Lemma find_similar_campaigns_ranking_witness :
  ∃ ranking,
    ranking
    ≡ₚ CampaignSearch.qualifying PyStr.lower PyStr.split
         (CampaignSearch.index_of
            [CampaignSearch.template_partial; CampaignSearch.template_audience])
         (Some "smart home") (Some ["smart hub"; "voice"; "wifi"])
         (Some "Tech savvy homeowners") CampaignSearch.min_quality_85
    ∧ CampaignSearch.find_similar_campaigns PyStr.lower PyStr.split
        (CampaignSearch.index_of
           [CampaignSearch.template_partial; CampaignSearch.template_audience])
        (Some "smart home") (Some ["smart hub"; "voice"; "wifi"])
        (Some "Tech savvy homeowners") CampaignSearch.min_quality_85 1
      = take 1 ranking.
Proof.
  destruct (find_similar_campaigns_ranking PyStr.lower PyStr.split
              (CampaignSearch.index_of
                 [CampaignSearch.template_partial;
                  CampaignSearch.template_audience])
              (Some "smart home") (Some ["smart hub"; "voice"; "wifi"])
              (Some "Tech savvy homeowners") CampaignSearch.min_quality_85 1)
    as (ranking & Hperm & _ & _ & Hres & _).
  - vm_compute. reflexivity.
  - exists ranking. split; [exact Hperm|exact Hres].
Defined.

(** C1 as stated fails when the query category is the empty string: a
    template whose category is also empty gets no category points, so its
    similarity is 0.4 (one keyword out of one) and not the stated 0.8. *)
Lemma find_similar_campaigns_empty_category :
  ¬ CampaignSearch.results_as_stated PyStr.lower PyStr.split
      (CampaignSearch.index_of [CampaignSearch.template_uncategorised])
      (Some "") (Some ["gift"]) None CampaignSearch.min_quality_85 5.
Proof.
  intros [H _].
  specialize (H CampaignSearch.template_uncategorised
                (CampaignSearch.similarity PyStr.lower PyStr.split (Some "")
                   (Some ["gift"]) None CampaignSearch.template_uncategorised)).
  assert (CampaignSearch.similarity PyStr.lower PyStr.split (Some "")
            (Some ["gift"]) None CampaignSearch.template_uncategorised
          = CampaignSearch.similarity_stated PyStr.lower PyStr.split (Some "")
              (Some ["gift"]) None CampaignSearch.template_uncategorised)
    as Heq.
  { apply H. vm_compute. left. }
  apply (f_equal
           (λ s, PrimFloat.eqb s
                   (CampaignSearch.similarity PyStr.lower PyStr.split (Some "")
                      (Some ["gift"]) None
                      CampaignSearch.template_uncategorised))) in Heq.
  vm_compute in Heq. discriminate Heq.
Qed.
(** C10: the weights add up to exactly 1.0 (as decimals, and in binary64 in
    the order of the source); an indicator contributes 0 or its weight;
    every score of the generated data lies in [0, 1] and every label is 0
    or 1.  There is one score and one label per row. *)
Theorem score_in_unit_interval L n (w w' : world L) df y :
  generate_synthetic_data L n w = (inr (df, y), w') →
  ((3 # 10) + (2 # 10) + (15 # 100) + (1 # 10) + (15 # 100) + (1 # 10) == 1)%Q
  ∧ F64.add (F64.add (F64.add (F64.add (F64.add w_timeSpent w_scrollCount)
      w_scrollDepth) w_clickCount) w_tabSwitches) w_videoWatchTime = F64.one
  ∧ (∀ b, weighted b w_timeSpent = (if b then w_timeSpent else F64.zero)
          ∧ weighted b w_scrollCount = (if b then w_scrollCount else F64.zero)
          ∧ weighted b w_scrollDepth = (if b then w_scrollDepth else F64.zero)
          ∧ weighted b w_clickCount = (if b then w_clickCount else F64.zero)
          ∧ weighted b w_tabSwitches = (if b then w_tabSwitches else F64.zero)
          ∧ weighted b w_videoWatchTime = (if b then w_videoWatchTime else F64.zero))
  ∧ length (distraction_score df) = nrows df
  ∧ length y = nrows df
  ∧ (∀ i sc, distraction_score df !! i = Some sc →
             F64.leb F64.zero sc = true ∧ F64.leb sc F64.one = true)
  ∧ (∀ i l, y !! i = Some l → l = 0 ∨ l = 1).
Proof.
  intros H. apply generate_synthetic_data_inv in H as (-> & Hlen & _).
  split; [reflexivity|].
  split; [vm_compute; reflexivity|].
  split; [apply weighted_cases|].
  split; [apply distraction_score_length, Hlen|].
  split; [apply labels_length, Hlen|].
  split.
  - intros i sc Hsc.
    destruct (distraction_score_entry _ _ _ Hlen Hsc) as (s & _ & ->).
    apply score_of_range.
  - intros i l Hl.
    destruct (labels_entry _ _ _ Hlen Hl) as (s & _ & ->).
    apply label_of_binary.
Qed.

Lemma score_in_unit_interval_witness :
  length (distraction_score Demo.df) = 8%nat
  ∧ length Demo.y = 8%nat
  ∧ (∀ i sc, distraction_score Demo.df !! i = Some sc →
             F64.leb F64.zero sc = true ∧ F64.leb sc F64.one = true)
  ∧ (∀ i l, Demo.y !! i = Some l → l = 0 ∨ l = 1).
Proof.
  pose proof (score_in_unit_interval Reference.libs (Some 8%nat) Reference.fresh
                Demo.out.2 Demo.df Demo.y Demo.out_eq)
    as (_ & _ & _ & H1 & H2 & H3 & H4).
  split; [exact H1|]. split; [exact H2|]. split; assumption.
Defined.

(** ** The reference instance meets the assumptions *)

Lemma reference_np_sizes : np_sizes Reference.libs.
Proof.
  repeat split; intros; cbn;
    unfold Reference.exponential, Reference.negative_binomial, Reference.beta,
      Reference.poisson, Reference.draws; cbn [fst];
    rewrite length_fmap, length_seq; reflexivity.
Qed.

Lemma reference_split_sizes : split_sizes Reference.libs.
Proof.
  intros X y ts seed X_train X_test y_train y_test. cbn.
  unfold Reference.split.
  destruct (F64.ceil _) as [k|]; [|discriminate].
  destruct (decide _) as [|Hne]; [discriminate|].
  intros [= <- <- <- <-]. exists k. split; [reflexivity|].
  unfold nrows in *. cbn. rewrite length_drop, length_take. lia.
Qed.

====================

> [ASSIGNED TASK] Which lines of the listing contain the string "intros"? Copy every one of them.

> [OUTPUT BELOW]
  intros [H _].
  intros H. apply generate_synthetic_data_inv in H as (-> & Hlen & _).
  - intros i sc Hsc.
  - intros i l Hl.
  repeat split; intros; cbn;
  intros X y ts seed X_train X_test y_train y_test. cbn.
  intros [= <- <- <- <-]. exists k. split; [reflexivity|].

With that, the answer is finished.